Unternehmen in EU greifen bei Firmenwagen verhältnismäßig selten auf E-Autos zurück
Unternehmen in Europa, die ideal positioniert sind, um auf E-Fahrzeuge umzusteigen, hinken das dritte Jahr in Folge hinter den privaten Verbrauchern hinterher. Dies geht aus einem neuen Bericht der NGO Transport & Environment (T&E) hervor.
Europäische Unternehmen hinken bei dem Umstieg auf E-Autos hinter den privaten Verbrauchern zurück. So werden verhältnismäßig wenige E-Fahrzeuge als Firmenautos angemeldet, so ein Bericht der NGO Transport & Environment (T&E).
Der am Dienstag (11. Juni) veröffentlichte Bericht erscheint vor dem Hintergrund des Starts einer öffentlichen Konsultation der Kommission zur Ökologisierung von Unternehmensflotten.
Dem Bericht zufolge sind sechs von zehn neu zugelassenen Fahrzeugen in der EU Firmenwagen.
Die Käufer von Firmenwagen – vor allem Leasingfirmen – könnten eine wichtige Rolle beim Übergang zur CO2-Neutralität spielen. Dies ist darauf zurückzuführen, dass sie kontinuierlich Autos kaufen, ihre Kaufkraft im Vergleich zu privaten Käufern höher ist und sie großzügige Steuervorteile für Firmenwagen genießen.
Stattdessen haben europäische Unternehmen 2023 zum dritten Mal in Folge weniger emissionsfreie Fahrzeuge (ZEVs) im Einsatz als private Verbraucher (14,1 Prozent gegenüber 15,6 Prozent). Dies gilt insbesondere für die größten europäischen Märkte, Frankreich und Deutschland, während das Bild in anderen Staaten eher gemischt ist.
Der Bericht stellt fest, dass Firmenflotten die größte Quelle für die Emissionen von Neuwagen sind. Sie melden doppelt so viele große SUVs an wie private Käufer und legen jährlich doppelt so viele Kilometer zurück.
Darüber hinaus stellt Transport & Environment fest, dass Unternehmen mehr Plug-in-Hybride zulassen, die sie als „unechte E-Autos“ bezeichnen. Die Kommission stellte fest, dass Plug-in-Hybride das 3,5-fache der offiziell angegebenen Treibhausgasemissionen ausstoßen, da die Verbraucher in der Praxis eher dazu neigen, den Benzinmotor des Hybrids zu nutzen.

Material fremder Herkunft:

(** * Properties of [minipal_getexepath] *)

(** C8, as amended (failure of the path query): when the platform's query
    fails the function returns [NULL], except on the [/proc] branch built
    with [getauxval] and [AT_EXECFN], where it returns what the fallback
    yields, [realpath] of the [AT_EXECFN] string, and [NULL] only if that
    yields nothing.  A path that is returned is never made up: it is an
    output of [realpath], or the buffer the system filled (FreeBSD,
    Windows), or the fixed "/managed" of the WebAssembly build. *)
Theorem getexepath_failure (t : Minipal.Target) (os : Minipal.OS) (errno : Z) :
  (Minipal.query_fails t os = true ->
   fst (Minipal.minipal_getexepath t os errno) =
     (if Minipal.has_fallback t then Minipal.fallback os else None)) /\
  (forall path,
     fst (Minipal.minipal_getexepath t os errno) = Some path ->
     (exists p, Minipal.realpath os p = Some path) \/
     (Minipal.defined___FreeBSD__ t = true /\
      path = snd (Minipal.sysctl_KERN_PROC_PATHNAME os)) \/
     (Minipal.defined__WIN32 t = true /\
      path = snd (Minipal.GetModuleFileNameA os)) \/
     (Minipal.defined_TARGET_WASM t = true /\ path = "/managed"%string)).
Proof.
  unfold Minipal.minipal_getexepath, Minipal.query_fails, Minipal.has_fallback,
    Minipal.fallback, Minipal.strdup.
  destruct t as [apple freebsd sun haiku win32 wasm linux aux execfn]; simpl.
  destruct (Minipal._NSGetExecutablePath os) as [rc1 buf1].
  destruct (Minipal.sysctl_KERN_PROC_PATHNAME os) as [rc2 buf2].
  destruct (Minipal.find_path os) as [rc3 buf3].
  destruct (Minipal.GetModuleFileNameA os) as [rc4 buf4].
  simpl.
  destruct apple.
  { destruct (rc1 =? 0); simpl; split; try done; eauto. }
  destruct freebsd.
  { destruct (rc2 =? 0), (Minipal.malloc_succeeds os); simpl; split; try done.
    intros ? [= <-]. auto. }
  destruct sun.
  { destruct (Minipal.getexecname os); simpl; split; try done; eauto. }
  destruct haiku.
  { destruct (rc3 =? Minipal.B_OK); simpl; split; try done; eauto. }
  destruct win32.
  { destruct (rc4 =? 0), (Minipal.malloc_succeeds os); simpl; split; try done.
    intros ? [= <-]. auto 6. }
  destruct wasm.
  { destruct (Minipal.malloc_succeeds os); simpl; split; try done.
    intros ? [= <-]. auto 6. }
  destruct (Minipal.realpath os (if linux then _ else _)) eqn:Hproc; simpl.
  { split; [done|]. intros ? [= <-]. eauto. }
  destruct (aux && execfn); simpl; [|by split].
  destruct (Minipal.getauxval_AT_EXECFN os) as [exePath|]; simpl; split; try done.
  eauto.
Qed.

Die geringere Verbreitung von emissionsfreien Fahrzeugen in Unternehmen wird als verpasste Gelegenheit gesehen, die EU-Automobilhersteller bei ihrem Übergang zur Elektrifizierung zu unterstützen. Schließlich bevorzugen die Unternehmen europäische Automarken.
Die Ergebnisse des Berichts sind besonders relevant für die aktuelle öffentliche Konsultation zur Ökologisierung von Unternehmensflotten. Es wird erwartet, dass die EU-Kommission auf der Grundlage dieser Konsultation eine neue EU-Verordnung vorschlagen wird.
Transport & Environment ist der Ansicht, dass jede neue Verordnung verbindliche Ziele bezüglich emissionsfreier Fahrzeuge für große Flotten (100 Fahrzeuge oder mehr) und Leasingunternehmen enthalten sollte.
Der Verband der europäischen Automobilhersteller (ACEA) erklärte gegenüber Euractiv: „Die Industrie hat bereits einen klar definierten Weg zu einem CO2-Ziel von minus 100 Prozent im Jahr 2035. Daher müssen wir das Gleichgewicht zwischen jeglichen Vorschlägen für zusätzliche verbindliche Ziele und dem Stand der förderlichen Bedingungen sorgfältig abwägen.“
Der Verband der europäischen Automobilhersteller betonte die Notwendigkeit von Ladestationen und finanziellen Anreizen für die Umstellung auf E-Fahrzeuge. Er bekräftigte, dass „wir wöchentlich etwa 22.000 öffentliche Ladestationen installieren müssen, um das Ziel einer 55-prozentigen CO2-Reduzierung für Autos und Lieferwagen bis 2030 zu erreichen.“
Der Industrieverband kam zu dem Schluss, dass die Regulierungsbehörden der Stimulierung der Nachfrage nach E-Fahrzeugen Vorrang vor verbindlichen Zielen einräumen sollten.